A couple of points. Some commenteers at Yglesias's and also at Lawyers, Guns and Money argue that either there was no guerrilla strategy then, that the South did indeed go guerrilla, or that a guerrilla movement in the face of an unsympathetic population had no chance.
The first is twattishly clueless. What about the people who gave us the word "guerrilla"? The Spaniards fought a hell of a guerrilla war from 1808 to 1813 against Napoleon, one that included essentially everything that you'll find in Mao and Giap. They were rooted in the population, mobile, avoided decisive actions, sought to wear down the French by protracted war, and prioritised attacking the puppet government the French set up so as to prevent it from stabilising. They used naturally defensible rear areas, in the mountains and semi-deserts, and also artificial ones - like the Lines of Torres Vedras, and in a functional sense the vast economic rear area of the British Empire. They operated in symbiosis with Wellington's army rather like the Vietcong's local and regional units with the Main Force and later the NVA - the French could never disperse enough to dominate the guerrillas for fear of Wellington smashing their detachments in detail, nor could they concentrate against Wellington for fear of the guerrillas. Eventually, having gone from organising local bands around the rear base to protracted war, they massed for the final confrontation at Vitoria in 1813.
Vo Nguyen Giap was a history teacher before he was a general. At his colonial lycée he taught the campaigns of Napoleon. One suspects he concentrated privately on the Peninsular War. That brings me to another point. Perhaps the best counter-insurgency leader the US Army ever produced was John Paul Vann, who was about as Southern as you can possibly get (brought up in a whorehouse in Norfolk, Virginia). But there's always an outlier or two.

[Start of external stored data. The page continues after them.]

Definition first_unfed (configs : list OutputSinkConfig) : option string :=
  match List.filter is_parquet configs with SinkParquet dir :: _ => Some dir | _ => None end.

Lemma sink_names_snoc {S} {I : OutputSink S} set (s : S) l :
  sink_names (set ++ [box_sink s]) ++ l = sink_names set ++ sink_name (OutputSink:=I) :: l.
Proof. unfold sink_names. by rewrite fmap_app, <- app_assoc. Qed.

(** The rest of the entries, from what the first one left. *)
Ltac build_rest IH :=
  match goal with |- context [build_from ?cs ?p ?d ?set ?w] =>
    specialize (IH p set w); simpl in IH;
    destruct (build_from cs p d set w) as [? [?|?]]; simpl in *; [|lia];
    let Hn := fresh in destruct IH as [? Hn]; split; [lia|by rewrite Hn, ?sink_names_snoc]
  end.

Lemma build_from_spec configs p d set w :
  match (build_from (OW:=OW) configs p d set w).2 with
  | Ok set' =>
    parquet_count configs <= (if has (sp_flusher p) then 1 else 0) /\
    sink_names set' = sink_names set ++ expected_sinks configs (has (sp_registry p))
  | Err _ => (if has (sp_flusher p) then 1 else 0) < parquet_count configs
  end.
Proof.
  unfold parquet_count. revert p set w.
  induction configs as [|c configs IH]; intros p set w; simpl; [by rewrite app_nil_r; split; [lia|]|].
  destruct c as [| |dir]; simpl.
  - destruct (sp_registry p) as [reg|] eqn:Er; simpl.
    + destruct (sp_snapshots p) as [sc|]; [|destruct (SnapshotChannel_new _ w) as [w1 sc]];
        build_rest IH.
    + specialize (IH p set w). by rewrite Er in IH.
  - build_rest IH.
  - destruct (sp_flusher p) as [f|] eqn:Ef; simpl; [|lia]. build_rest IH.
Qed.

(** The factory builds a set exactly when it has a flusher for each Parquet sink of the
    configuration, that is for at most one; the set then holds a sink per entry, in order,
    except channel sinks beyond the one registry. *)
Theorem build_sinks_exact configs p d w :
  match (build_sinks (OW:=OW) configs p d w).2 with
  | Ok set =>
    parquet_count configs <= (if has (sp_flusher p) then 1 else 0) /\
    sink_names set = expected_sinks configs (has (sp_registry p))
  | Err _ => (if has (sp_flusher p) then 1 else 0) < parquet_count configs
  end.
Proof. apply build_from_spec. Qed.
End Set_.
Lemma flush_ensures snaps out s :
  ensures (ParquetSnapshotFlusher snaps out) s (fun s' r =>
    steps out s s' /\ (forall rep, r = Ok rep -> stored_batch out (decompose_snapshots snaps) s')).
Proof.
  unfold ParquetSnapshotFlusher. destruct snaps as [|s0 snaps].
  { apply ensures_ret. split; [by apply rtc_refl|]. intros _ _. repeat split; by left. }
  destruct (batch_span _) as [t_min t_max].
  set (d := decompose_snapshots (s0 :: snaps)).
  assert (H0 : steps out s s) by apply rtc_refl.
  next_datatype s (fun os => table_bytes (os ≫= book_rows)).
  next_datatype s (table_bytes (A:=Trade)).
  next_datatype s (table_bytes (A:=Liquidation)).
  next_datatype s (table_bytes (A:=FundingRate)).
  next_datatype s (table_bytes (A:=OpenInterest)).
  next_datatype s (table_bytes (A:=FundingSettlement)).
  apply ensures_ret. split; [done|]. intros _ _. repeat split; kept_along.
Qed.

(** C12: Publishing a file into a leaf is all or nothing, whichever calls of the disk fail: of the files
    outside the staging directory, the lock and the index, either all keep what they hold, or one new
    Parquet file appears, with all the bytes of the table, and every other one keeps what it holds; the index
    only grows.  A call that returns [Ok] has put exactly that file there, returns its size, and its line
    (name, digest, rows, span, schema) ends the index. *)
Theorem leaf_publishes {A} {TB : Table A} stamps exchange symbol datatype mode (rows : list A)
    out dt n t_min t_max s :
  dt ∈ datatype_dirs ->
  let leaf := leaf_dir_for out dt t_min in
  let '(s', r) := persist_leaf out dt n t_min t_max
    (write_stamped stamps (batch_name exchange symbol datatype mode) write_table rows) s in
  leaf_step leaf (table_bytes rows) s s' /\
  forall bytes, r = Ok bytes ->
    bytes = N.of_nat (String.length (table_bytes rows)) /\
    leaf_done leaf (table_bytes rows) (fun file => {|
      ie_filename := file; ie_sha256 := sha256_hex (table_bytes rows); ie_rows := n;
      ie_t_min_us := t_min; ie_t_max_us := t_max; ie_schema_id := dt ++ ".v1" |}) s s'.
Proof.
  intros Hdt leaf.
  pose proof (persist_leaf_ensures out dt n t_min t_max _ _ s
    (stages_stamped stamps exchange symbol datatype mode rows)) as H.
  unfold ensures in H. destruct (persist_leaf _ _ _ _ _ _ _) as [s' r]. cbn [fst snd] in H.
  apply H. intros E. by apply (leaf_not_staging out dt t_min leaf).
Qed.

(** C23: A published file is listed: when the index ends in a whole line, a call that returns [Ok] leaves
    an index that reads as before with the new file's entry at its end, ends in a whole line again, and
    names a file that was not there and has the bytes whose digest and rows the entry states. *)
Theorem published_is_listed {JL : IndexJsonLaws IJ} {A} {TB : Table A} stamps exchange symbol datatype
    mode (rows : list A) out dt n t_min t_max s s' bytes :
  let leaf := leaf_dir_for out dt t_min in
  let index s := default "" (file_at (leaf, INDEX_FILE) s) in
  dt ∈ datatype_dirs -> closed (index s) ->
  persist_leaf out dt n t_min t_max
    (write_stamped stamps (batch_name exchange symbol datatype mode) write_table rows) s
    = (s', Ok bytes) ->
  exists file, file_at (leaf, file) s = None /\ file_at (leaf, file) s' = Some (table_bytes rows) /\
    closed (index s') /\
    parse_index (index s') =
      (((parse_index (index s)).1 ++ [{|
          ie_filename := file; ie_sha256 := sha256_hex (table_bytes rows); ie_rows := n;
          ie_t_min_us := t_min; ie_t_max_us := t_max; ie_schema_id := dt ++ ".v1" |}])%list,
       (parse_index (index s)).2).
Proof.
  intros leaf index Hdt Hc E.
  destruct (persist_leaf_ensures out dt n t_min t_max _ _ s
    (stages_stamped stamps exchange symbol datatype mode rows)) as [_ Hok].
  { intros E'. by apply (leaf_not_staging out dt t_min leaf). }
  rewrite E in Hok. destruct (Hok bytes eq_refl) as (_ & file & line & Hn & _ & Hf & Hj & Hi).
  exists file. split_and!; [exact Hn|exact Hf| |]; unfold index; cbn [fst snd] in Hi;
    fold leaf in Hi; rewrite Hi; cbn [default].
  - apply closed_line.
  - by apply parse_index_append.
Qed.

(** ** The archive as the store of the buffered sink *)

(** A file of the datatype holds the record. *)
Definition in_file {A} (out dt : string) (bytes : list A -> string) (x : A) (s : Fs) : Prop :=
  exists rows, x ∈ rows /\ stored_file out dt (bytes rows) s.

(** The record, or, of those with a provenance, another of its key. *)
Definition same_sample {A K} (free : A -> bool) (key : A -> K) (x y : A) : Prop :=
  y = x \/ free y = false /\ free x = false /\ key y = key x.

Definition sample_in_file {A K} (free : A -> bool) (key : A -> K) (out dt : string)
    (bytes : list A -> string) (x : A) (s : Fs) : Prop :=
  exists y, same_sample free key x y /\ in_file out dt bytes y s.

Definition books_bytes (os : list Orderbook) : string := table_bytes (os ≫= book_rows).

(** Every record of the snapshot is in a file of the archive. *)
Record StoredSnapshot (out : string) (m : MarketSnapshot) (s : Fs) : Prop := {
  sto_book o : ms_orderbook m = Some o -> in_file out "orderbooks" books_bytes o s;
  sto_trades t : t ∈ ms_trades m -> in_file out "trades" table_bytes t s;
  sto_liquidations l : l ∈ ms_liquidations m -> in_file out "liquidations" table_bytes l s;
  sto_funding f : f ∈ ms_funding_rate m ->
    sample_in_file funding_free funding_key out "funding_rates" table_bytes f s;
  sto_interest o : o ∈ ms_open_interest m ->
    sample_in_file oi_free oi_key out "open_interests" table_bytes o s;
  sto_settlements f : f ∈ ms_funding_settlements m ->
    sample_in_file (fun _ => false) settlement_key out "funding_settlements" table_bytes f s
}.

(** The files of the archive are still there. *)
Definition archive_kept (out : string) (s s' : Fs) : Prop :=
  forall dt p c, archived out dt p -> file_at p s = Some c -> file_at p s' = Some c.

Lemma in_file_kept {A} out dt (bytes : list A -> string) x s s' :
  dt ∈ datatype_dirs -> archive_kept out s s' -> in_file out dt bytes x s -> in_file out dt bytes x s'.
Proof.
  intros Hdt Hk (rows & Hx & t & n & Hn & Hf). exists rows. split; [done|]. exists t, n.
  split; [done|]. apply (Hk dt); [|done]. split_and!; [done|by exists t|done].
Qed.
(* ===== verification/Gateio.v ===== *)
(** * Gate.io

    [src/aetelier-connect/src/framework/adapters/gateio.rs] with its wire types and decoder in
    [sources/gateio/].  The subscription frames and the pings carry the time: [secs] is the
    wall clock, read once per symbol when the frames are built and once more for the text
    of a ping. *)
From Stdlib Require Import Ascii String.
From S2P Require Import Prelude Budget Strings Numeric Pairs Types Delta Model Feed Runtime Disconnect Reconnect Transport Drive Json Venue.
Local Open Scope N_scope.
Local Open Scope venue_scope.

Section Gateio.
Context {NU : Numeric}.

(** ** Wire types *)

Record GateioLevel := { gio_price_str : string; gio_size_str : string }.

Record GateioOrderbookData := {
  giob_ts_ms : N;
  giob_last_update_id : Z;
  giob_symbol : string;
  giob_bids : list GateioLevel;
  giob_asks : list GateioLevel
}.

Record GateioOrderbookResponse := {
  giob_time_ms : option N; giob_channel : string; giob_event : string;
  giob_result : GateioOrderbookData
}.

Record GateioTradeData := {
  giot_id : N;
  giot_create_time : Z;
  giot_create_time_ms : string;
  giot_side : string;
  giot_currency_pair : string;
  giot_amount : string;
  giot_price : string
}.

Record GateioTradeResponse := {
  giot_time_ms : option N; giot_channel : string; giot_event : string;
  giot_result : GateioTradeData
}.

Inductive GateioWssEvent :=
| GioBook (resp : GateioOrderbookResponse)
| GioTrade (t : GateioTradeData).

Class GateioWire := {
  GateioOrderbookResponse_json :: FromJson GateioOrderbookResponse;
  GateioTradeResponse_json :: FromJson GateioTradeResponse
}.
Context {SJ : SerdeJson} {FT : FloatText} {GW : GateioWire} (secs : nat -> N).

(** The whole milliseconds of [create_time_ms], else its float, else the seconds. *)
Definition gateio_ts_ms (t : GateioTradeData) : N :=
  match whole ← head (str_split "."%char (giot_create_time_ms t)); parse_u64 whole with
  | Some ms => ms
  | None =>
    default (u64_mul (Z.to_N (Z.max (giot_create_time t) 0)) 1000)
      (f64_as_u64 <$> f64_parse (giot_create_time_ms t))
  end.

(** ** Decoder *)

Definition GateioDecoder_decode (text : string) : Result (option GateioWssEvent) ExchangeError :=
  match json_err (from_str text) with
  | Err e => Err e
  | Ok json =>
    if bool_decide (get_str "event" json = Some "update"%string) then
      match get_str "channel" json with
      | Some ch =>
        if String.eqb ch "spot.order_book" then
          match from_text text with
          | Ok resp => Ok (Some (GioBook resp))
          | Err _ => Ok None
          end
        else if String.eqb ch "spot.trades" then
          match from_text text with
          | Ok resp => Ok (Some (GioTrade (giot_result resp)))
          | Err _ => Ok None
          end
        else Ok None
      | None => Ok None
      end
    else Ok None
  end.

Definition GateioDecoder : WssDecoder := {|
  wss_event := GateioWssEvent; wss_decode := GateioDecoder_decode
|}.

(** ** Protocol *)

Definition GATEIO_WSS_URL : string := "wss://api.gateio.ws/ws/v4/".
Definition GATEIO_PING_SECS : N := 15.
Definition GATEIO_BOOK_CHANNEL : string := "spot.order_book".
Definition GATEIO_TRADE_CHANNEL : string := "spot.trades".
Definition GATEIO_BOOK_INTERVAL : string := "100ms".
Definition GATEIO_CODEC : SymbolCodec := Underscore true.

Definition gateio_frame (t : N) (channel : string) (payload : list string) : Message :=
  MsgText (to_text (JObject [
    ("time", JNumber (PosInt t)); ("channel", JString channel); ("event", JString "subscribe");
    ("payload", JArray (JString <$> payload))])).

Definition gateio_symbol_frames (d : DeclaredSet) (i : nat) (s : string) : list Message :=
  let t := secs i in
  if_declared d DeclOrderbook (gateio_frame t GATEIO_BOOK_CHANNEL [s; "20"; GATEIO_BOOK_INTERVAL]%string) ++
  if_declared d DeclTrades (gateio_frame t GATEIO_TRADE_CHANNEL [s]).

Definition gateio_subscribe_frames (symbols : list string) (d : DeclaredSet) : list Message :=
  concat (imap (gateio_symbol_frames d) symbols).

Definition GateioHooks (ping_at : N) : ProtocolHooks := {|
  endpoint := GATEIO_WSS_URL;
  subscribe_frames := gateio_subscribe_frames;
  unsubscribe_frames _ _ := [];
  heartbeat := HbText (seconds GATEIO_PING_SECS)
    (to_text (JObject [("time", JNumber (PosInt ping_at)); ("channel", JString "spot.ping")]));
  classify_ack _ := NotAck;
  on_inbound_control _ := ControlIgnore;
  subscribe_ack_deadline := None;
  connection_lifetime := None;
  stale_after := DEFAULT_STALE_AFTER;
  frame_codec := PlainText;
  prepare := Ok Prepared_default
|}.

(** ** Normalizer *)

Definition gateio_levels (side : list GateioLevel) : list (string * string) :=
  (fun l => (gio_price_str l, gio_size_str l)) <$> side.

Definition gateio_to_delta (data : GateioOrderbookData) : NormalizedDelta :=
  let id := Z.to_N (Z.max (giob_last_update_id data) 0) in
  ws_delta (giob_symbol data) (gateio_levels (giob_bids data)) (gateio_levels (giob_asks data)) id id
    (epoch_to_us (giob_ts_ms data)) None [] true.

Definition gateio_normalize_trade (t : GateioTradeData) : Counted DomainEvent :=
  let_some p := decode GATEIO_CODEC (giot_currency_pair t) in
  let_some amount := parse_dec (giot_amount t) in
  let_some price := parse_dec (giot_price t) in
  let_some side := TradeSide_from_str_loose (giot_side t) in
  keep (TradeEvent
    (ws_trade "gateio" (epoch_to_us (gateio_ts_ms t)) p side amount price (pretty (giot_id t)))
    (Some (giot_id t))).

Definition gateio_normalize (ev : GateioWssEvent) (m : SourceMetrics) : SourceMetrics * list DomainEvent :=
  match ev with
  | GioBook resp => (m, [Book (gateio_to_delta (giob_result resp))])
  | GioTrade t => one_print (gateio_normalize_trade t) m
  end.

Definition gateio_prints (ev : GateioWssEvent) : list string :=
  match ev with GioTrade t => [giot_currency_pair t] | GioBook _ => [] end.

Definition gateio_socket (ping_at : N) : Socket :=
  counting_socket (GateioHooks ping_at) GateioDecoder gateio_normalize gateio_prints.

(** ** Adapter *)

Definition GATEIO_PROFILE : ExchangeProfile := {|
  profile_id := "gateio"; symbol_codec := GATEIO_CODEC; profile_budget := open_budget;
  schema_version := 1; protocol_revision := "gateio-v4"
|}.

Definition GATEIO (ping_at : N) : ExchangeAdapter := {|
  venue_id := "gateio"; profile := GATEIO_PROFILE; rest_seeder := None;
  book_model _ := FullRefresh;
  supported_datatypes := default_datatypes; resubscribe_replays_trades := false;
  max_declared_depth := None; supports_environment := production_only;
  datatype_cadence := no_cadence;
  sockets _ _ _ := [gateio_socket ping_at];
  subscribe_frames_preview := preview (GateioHooks ping_at);
  replay_frame := replay_socket (gateio_socket ping_at);
  replay_seed := no_replay_seed "gateio"
|}.

(** ** The promise *)

Lemma gateio_sound ping_at : adapter_sound (GATEIO ping_at).
Proof.
  split_and!; [done|done|]. intros e symbols d. apply Forall_singleton.
  intros [resp|t] m m' des E; simpl in E.
  - injection E as <- <-. exists 0%nat. apply (books_sound (GATEIO ping_at) m [_]); [set_solver|].
    intros d' channel ->%list_elem_of_singleton. done.
  - apply (one_print_sound (GATEIO ping_at) _ (gateio_normalize_trade t)); [|done].
    unfold gateio_normalize_trade. solve_print (GATEIO ping_at).
Qed.

Lemma gateio_replays ping_at : replays (GATEIO ping_at).
Proof.
  eapply (plain_replays (GATEIO ping_at) GateioDecoder gateio_normalize gateio_prints (GateioHooks ping_at)); [|by eexists|done].
  intros ev. unfold gateio_normalize, gateio_normalize_trade. destruct ev; solve_steady.
Qed.

Lemma imap_all_text (f : nat -> string -> list Message) symbols :
  (forall i s, all_text (f i s)) -> all_text (concat (imap f symbols)).
Proof.
  revert f. induction symbols as [|s l IH]; intros f Hf; [constructor|]. simpl.
  apply Forall_app. split; [apply Hf|]. apply IH. intros i s'. apply (Hf (S i)).
Qed.

Lemma gateio_all_text symbols d : all_text (gateio_subscribe_frames symbols d).
Proof. apply imap_all_text. intros i s. unfold gateio_symbol_frames, gateio_frame. cbv zeta. solve_all_text. Qed.

End Gateio.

On the other points, I disagree that the Klan amounted to a guerrilla movement. Its effectiveness as a terrorist organisation was based on the fact that the restored white rulers of the South were sympathetic to its aims and hence tolerated it, indeed encouraged it. It's more accurate to say it was/is a party militia, not unlike the Tontons Macoute of modern Haiti. The Southern elite, rather than going guerrilla, went on the Long March through the Institutions, rather as the Boers accepted the Union of South Africa's constitution in order to subvert it. Call it a virtual guerrilla strategy if you like.
This post is also about the way history shapes itself. At the end of the Boer War, the British government launched a period of Reconstruction under Lord Milner's military administration, until the Liberal government in 1906 declared its Magnanimous Gesture of setting up a new, (relatively) democratic constitution. The Peninsular war prefigures so well the Maoist doctrine of revolutionary war that it can hardly have been an accident.